TASK DIRECTIONS:
Without leaving anything out, print every line of the data.

DATA TO EXAMINE:
Lemma created_threshold_is_parsed_minus_five :
  post_alert daily_expression Num.is_finite store1 "a9" "u1"
    (body_with (VNum (Num.of_Z (-5)))) w0
  = Returned
      (ReplyCreated "Alert created successfully and scheduled."
         (mkAlert "a9" "u1" "09:15" "aqi" (Num.of_Z (-5)) "asha@example.org"),
       mkStore true people
         [rule1; mkAlert "a9" "u1" "09:15" "aqi" (Num.of_Z (-5)) "asha@example.org"])
      (scheduled w0
         [rule1; mkAlert "a9" "u1" "09:15" "aqi" (Num.of_Z (-5)) "asha@example.org"])
  /\ exists thr,
       destructure (body_with (VNum (Num.of_Z (-5)))) "req.body" "threshold" = ok thr
       /\ truthy thr = true
       /\ parseFloat thr = ok (Num.of_Z (-5))
       /\ Num.is_finite (Num.of_Z (-5)) = true
       /\ alerts (mkStore true people
                    [rule1;
                     mkAlert "a9" "u1" "09:15" "aqi" (Num.of_Z (-5)) "asha@example.org"])
          = (alerts store1
             ++ [mkAlert "a9" "u1" "09:15" "aqi" (Num.of_Z (-5)) "asha@example.org"])%list.
Proof.
  split; [reflexivity |].
  exact (created_threshold_is_parsed daily_expression Num.is_finite store1 "a9" "u1"
           (body_with (VNum (Num.of_Z (-5))))
           "Alert created successfully and scheduled."
           (mkAlert "a9" "u1" "09:15" "aqi" (Num.of_Z (-5)) "asha@example.org")
           (mkStore true people
              [rule1; mkAlert "a9" "u1" "09:15" "aqi" (Num.of_Z (-5)) "asha@example.org"])
           w0
           (scheduled w0
              [rule1; mkAlert "a9" "u1" "09:15" "aqi" (Num.of_Z (-5)) "asha@example.org"])
           eq_refl).
Defined.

ANSWER FOR THE TASK:
Lemma created_threshold_is_parsed_minus_five :
  post_alert daily_expression Num.is_finite store1 "a9" "u1"
    (body_with (VNum (Num.of_Z (-5)))) w0
  = Returned
      (ReplyCreated "Alert created successfully and scheduled."
         (mkAlert "a9" "u1" "09:15" "aqi" (Num.of_Z (-5)) "asha@example.org"),
       mkStore true people
         [rule1; mkAlert "a9" "u1" "09:15" "aqi" (Num.of_Z (-5)) "asha@example.org"])
      (scheduled w0
         [rule1; mkAlert "a9" "u1" "09:15" "aqi" (Num.of_Z (-5)) "asha@example.org"])
  /\ exists thr,
       destructure (body_with (VNum (Num.of_Z (-5)))) "req.body" "threshold" = ok thr
       /\ truthy thr = true
       /\ parseFloat thr = ok (Num.of_Z (-5))
       /\ Num.is_finite (Num.of_Z (-5)) = true
       /\ alerts (mkStore true people
                    [rule1;
                     mkAlert "a9" "u1" "09:15" "aqi" (Num.of_Z (-5)) "asha@example.org"])
          = (alerts store1
             ++ [mkAlert "a9" "u1" "09:15" "aqi" (Num.of_Z (-5)) "asha@example.org"])%list.
Proof.
  split; [reflexivity |].
  exact (created_threshold_is_parsed daily_expression Num.is_finite store1 "a9" "u1"
           (body_with (VNum (Num.of_Z (-5))))
           "Alert created successfully and scheduled."
           (mkAlert "a9" "u1" "09:15" "aqi" (Num.of_Z (-5)) "asha@example.org")
           (mkStore true people
              [rule1; mkAlert "a9" "u1" "09:15" "aqi" (Num.of_Z (-5)) "asha@example.org"])
           w0
           (scheduled w0
              [rule1; mkAlert "a9" "u1" "09:15" "aqi" (Num.of_Z (-5)) "asha@example.org"])
           eq_refl).
Defined.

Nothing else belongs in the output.